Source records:
——————————

(** * Sleuth Kit FAT / Registry parsers: shallow embedding and properties

    Sources embedded here:
    - [tsk3/fs/fatfs.c]: [getFATCacheIdx], [fatfs_getFAT],
      [fatfs_is_clustalloc], [fatfs_is_sectalloc], [fatfs_block_getflags],
      [fatfs_block_walk], and the geometry part of [fatfs_open];
    - [tsk3/fs/regfs.c]: [reg_load_cell], [reg_block_walk],
      [reg_block_getflags], [nt2unixtime], [nt2nano], [reg_file_add_meta],
      and the range fields set by [regfs_open].

    Conventions.  C unsigned 64-bit values ([TSK_DADDR_T], [TSK_INUM_T]) are
    [Z] with the wrap-around written as [u64]; arrays are lists read with
    stdpp's [!!] and written with [<[i:=x]>]; the process-wide [tsk_errno] is
    returned as an explicit error value. *)

From Stdlib Require Import ZArith Lia Bool.
From Stdlib.Strings Require Import Byte.
From stdpp Require Import base list.

Local Open Scope Z_scope.

(** ** Machine integers *)

Definition u8 (x : Z) : Z := x mod 2 ^ 8.
Definition u16 (x : Z) : Z := x mod 2 ^ 16.
Definition u32 (x : Z) : Z := x mod 2 ^ 32.
Definition u64 (x : Z) : Z := x mod 2 ^ 64.

(** Two's-complement reading of a 32-bit pattern ([int32_t] cast). *)
Definition s32 (x : Z) : Z :=
  let y := u32 x in if y <? 2 ^ 31 then y else y - 2 ^ 32.

Definition byte_val (b : byte) : Z := Z.of_N (Byte.to_N b).

(** [buf[i]] for a C byte buffer; past the end of the list the model reads 0
    (the C program would read out of bounds there). *)
Definition buf_get (buf : list byte) (i : Z) : Z :=
  if i <? 0 then 0
  else match buf !! Z.to_nat i with
       | Some b => byte_val b
       | None => 0
       end.

Inductive TSK_ENDIAN_ENUM := TSK_LIT_ENDIAN | TSK_BIG_ENDIAN.

(** Modelled from the spec: the macros [tsk_getu16], [tsk_getu32] and
    [tsk_gets32] of tsk_base.h, which is not among the sources.  Section 6
    has the FAT entries and the cell length as little-endian 16- and 32-bit
    values; the macros assemble the bytes at [p], [p+1], ... in the byte
    order given, most significant byte first when it is big-endian. *)
Definition tsk_getu16 (e : TSK_ENDIAN_ENUM) (buf : list byte) (p : Z) : Z :=
  match e with
  | TSK_LIT_ENDIAN => Z.lor (buf_get buf p) (Z.shiftl (buf_get buf (p + 1)) 8)
  | TSK_BIG_ENDIAN => Z.lor (buf_get buf (p + 1)) (Z.shiftl (buf_get buf p) 8)
  end.

Definition tsk_getu32 (e : TSK_ENDIAN_ENUM) (buf : list byte) (p : Z) : Z :=
  match e with
  | TSK_LIT_ENDIAN =>
      Z.lor (Z.lor (buf_get buf p) (Z.shiftl (buf_get buf (p + 1)) 8))
            (Z.lor (Z.shiftl (buf_get buf (p + 2)) 16)
                   (Z.shiftl (buf_get buf (p + 3)) 24))
  | TSK_BIG_ENDIAN =>
      Z.lor (Z.lor (buf_get buf (p + 3)) (Z.shiftl (buf_get buf (p + 2)) 8))
            (Z.lor (Z.shiftl (buf_get buf (p + 1)) 16)
                   (Z.shiftl (buf_get buf p) 24))
  end.

Definition tsk_gets32 (e : TSK_ENDIAN_ENUM) (buf : list byte) (p : Z) : Z :=
  s32 (tsk_getu32 e buf p).

(** ** Shared framework types *)

Inductive TSK_FS_TYPE_ENUM :=
| TSK_FS_TYPE_FAT12
| TSK_FS_TYPE_FAT16
| TSK_FS_TYPE_FAT32
| TSK_FS_TYPE_FAT_DETECT
| TSK_FS_TYPE_REG
| TSK_FS_TYPE_UNSUPP.

Definition TSK_FS_TYPE_ISFAT (t : TSK_FS_TYPE_ENUM) : bool :=
  match t with
  | TSK_FS_TYPE_FAT12 | TSK_FS_TYPE_FAT16 | TSK_FS_TYPE_FAT32
  | TSK_FS_TYPE_FAT_DETECT => true
  | _ => false
  end.

(** The values [tsk_errno] takes in the embedded functions.  [TSK_ERR_KEPT]
    stands for "left as the failing callee set it" (a negative count from the
    image reader: the callers then do not overwrite [tsk_errno]). *)
Inductive TSK_ERR :=
| TSK_ERR_FS_ARG
| TSK_ERR_FS_READ
| TSK_ERR_FS_WALK_RNG
| TSK_ERR_FS_BLK_NUM
| TSK_ERR_FS_INODE_COR
| TSK_ERR_FS_MAGIC
| TSK_ERR_KEPT.

Inductive TSK_WALK_RET_ENUM := TSK_WALK_CONT | TSK_WALK_STOP | TSK_WALK_ERROR.

(** Block flags ([TSK_FS_BLOCK_FLAG_ENUM]) and walk flags
    ([TSK_FS_BLOCK_WALK_FLAG_ENUM]): constants of tsk_fs.h, which is not
    among the sources.  The functions below only combine them and test them
    as distinct bits. *)
Definition TSK_FS_BLOCK_FLAG_ALLOC : Z := 0x01.
Definition TSK_FS_BLOCK_FLAG_UNALLOC : Z := 0x02.
Definition TSK_FS_BLOCK_FLAG_CONT : Z := 0x04.
Definition TSK_FS_BLOCK_FLAG_META : Z := 0x08.
Definition TSK_FS_BLOCK_FLAG_RAW : Z := 0x20.

Definition TSK_FS_BLOCK_WALK_FLAG_ALLOC : Z := 0x01.
Definition TSK_FS_BLOCK_WALK_FLAG_UNALLOC : Z := 0x02.
Definition TSK_FS_BLOCK_WALK_FLAG_CONT : Z := 0x04.
Definition TSK_FS_BLOCK_WALK_FLAG_META : Z := 0x08.

(** [flags & bit] used as a C condition. *)
Definition has_flag (flags bit : Z) : bool := negb (Z.land flags bit =? 0).

Record TSK_FS_INFO := mkFsInfo {
  ftype : TSK_FS_TYPE_ENUM;
  endian : TSK_ENDIAN_ENUM;
  block_size : Z;
  first_block : Z;
  last_block : Z;
  last_block_act : Z;
  first_inum : Z;
  last_inum : Z
}.

(** The block view handed to a walk callback ([tsk_fs_block_set]). *)
Record TSK_FS_BLOCK := mkBlock {
  blk_addr : Z;
  blk_flags : Z;
  blk_buf : list byte
}.

(** Modelled from the spec: [tsk_fs_read_block] and [tsk_fs_block_set] of
    the framework (fs_io.c and fs_block.c are not among the sources).  Section
    6 gives their contracts: [read_block(fs, blk, buf, len)] is the bounded
    read of [len] bytes at block [blk], that is at byte [blk * block_size]
    (section 4.8), and [block_set(fs, block, addr, flags, data_ptr)] fills the
    block view with one block of data and reports success (0). *)
Definition tsk_fs_read_block (tsk_fs_read : Z -> Z -> list byte -> Z * list byte)
    (fs : TSK_FS_INFO) (addr len : Z) (buf : list byte) : Z * list byte :=
  tsk_fs_read (addr * block_size fs) len buf.

Definition tsk_fs_block_set (fs : TSK_FS_INFO) (addr flags : Z)
    (data : list byte) : Z * TSK_FS_BLOCK :=
  (0, mkBlock addr flags (take (Z.to_nat (block_size fs)) data)).

(** A buffer from [tsk_malloc]: [n] zero bytes.  Its contents are only what
    a reader that writes less than asked leaves behind. *)
Definition tsk_malloc (n : Z) : list byte := replicate (Z.to_nat n) x00.

(** How a loop body of a walk ends: go on with the next address, or return
    from the walk with a value. *)
Inductive loop_exit (A : Type) :=
| LoopNext (addr : Z) (a : A)
| LoopReturn (ret : Z) (a : A).
Arguments LoopNext {A} addr a.
Arguments LoopReturn {A} ret a.

(** The [len] bytes of an image from byte [off] on, the image given as the
    byte found at each offset. *)
Definition image_bytes (image : Z -> byte) (off len : Z) : list byte :=
  image <$> seqZ off len.

(** ** FAT *)

Module Fatfs.

(** Modelled from the spec: the masks of tsk_fatfs.h, which is not among the
    sources; section 3 lists them as 0x0FFF, 0xFFFF and 0x0FFFFFFF, and
    section 4.4 has FREE as successor 0. *)
Definition FATFS_12_MASK : Z := 0x00000fff.
Definition FATFS_16_MASK : Z := 0x0000ffff.
Definition FATFS_32_MASK : Z := 0x0fffffff.
Definition FATFS_UNALLOC : Z := 0.

Record FATFS_INFO := mkFatfs {
  fs_info : TSK_FS_INFO;
  fatc_buf : list (list byte);
  fatc_addr : list Z;
  fatc_ttl : list Z;
  firstfatsect : Z;
  firstdatasect : Z;
  firstclustsect : Z;
  clustcnt : Z;
  lastclust : Z;
  rootsect : Z;
  ssize : Z;
  ssize_sh : Z;
  csize : Z;
  numfat : Z;
  sectperfat : Z;
  numroot : Z;
  mask : Z
}.

(** Writes to the three cache arrays. *)
Definition set_cache (f : FATFS_INFO) (bufs : list (list byte))
    (addrs ttls : list Z) : FATFS_INFO :=
  mkFatfs (fs_info f) bufs addrs ttls (firstfatsect f) (firstdatasect f)
    (firstclustsect f) (clustcnt f) (lastclust f) (rootsect f) (ssize f)
    (ssize_sh f) (csize f) (numfat f) (sectperfat f) (numroot f) (mask f).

——————————

Problem statement: Beginning at the line with "Definition TSK_FS_BLOCK_WALK_FLAG_META : Z" and stopping after the line with "(fs : TSK_FS_INFO) (addr len", please write out every line of the data above exactly and nothing else.

Response for this exercise:
Definition TSK_FS_BLOCK_WALK_FLAG_META : Z := 0x08.

(** [flags & bit] used as a C condition. *)
Definition has_flag (flags bit : Z) : bool := negb (Z.land flags bit =? 0).

Record TSK_FS_INFO := mkFsInfo {
  ftype : TSK_FS_TYPE_ENUM;
  endian : TSK_ENDIAN_ENUM;
  block_size : Z;
  first_block : Z;
  last_block : Z;
  last_block_act : Z;
  first_inum : Z;
  last_inum : Z
}.

(** The block view handed to a walk callback ([tsk_fs_block_set]). *)
Record TSK_FS_BLOCK := mkBlock {
  blk_addr : Z;
  blk_flags : Z;
  blk_buf : list byte
}.

(** Modelled from the spec: [tsk_fs_read_block] and [tsk_fs_block_set] of
    the framework (fs_io.c and fs_block.c are not among the sources).  Section
    6 gives their contracts: [read_block(fs, blk, buf, len)] is the bounded
    read of [len] bytes at block [blk], that is at byte [blk * block_size]
    (section 4.8), and [block_set(fs, block, addr, flags, data_ptr)] fills the
    block view with one block of data and reports success (0). *)
Definition tsk_fs_read_block (tsk_fs_read : Z -> Z -> list byte -> Z * list byte)
    (fs : TSK_FS_INFO) (addr len : Z) (buf : list byte) : Z * list byte :=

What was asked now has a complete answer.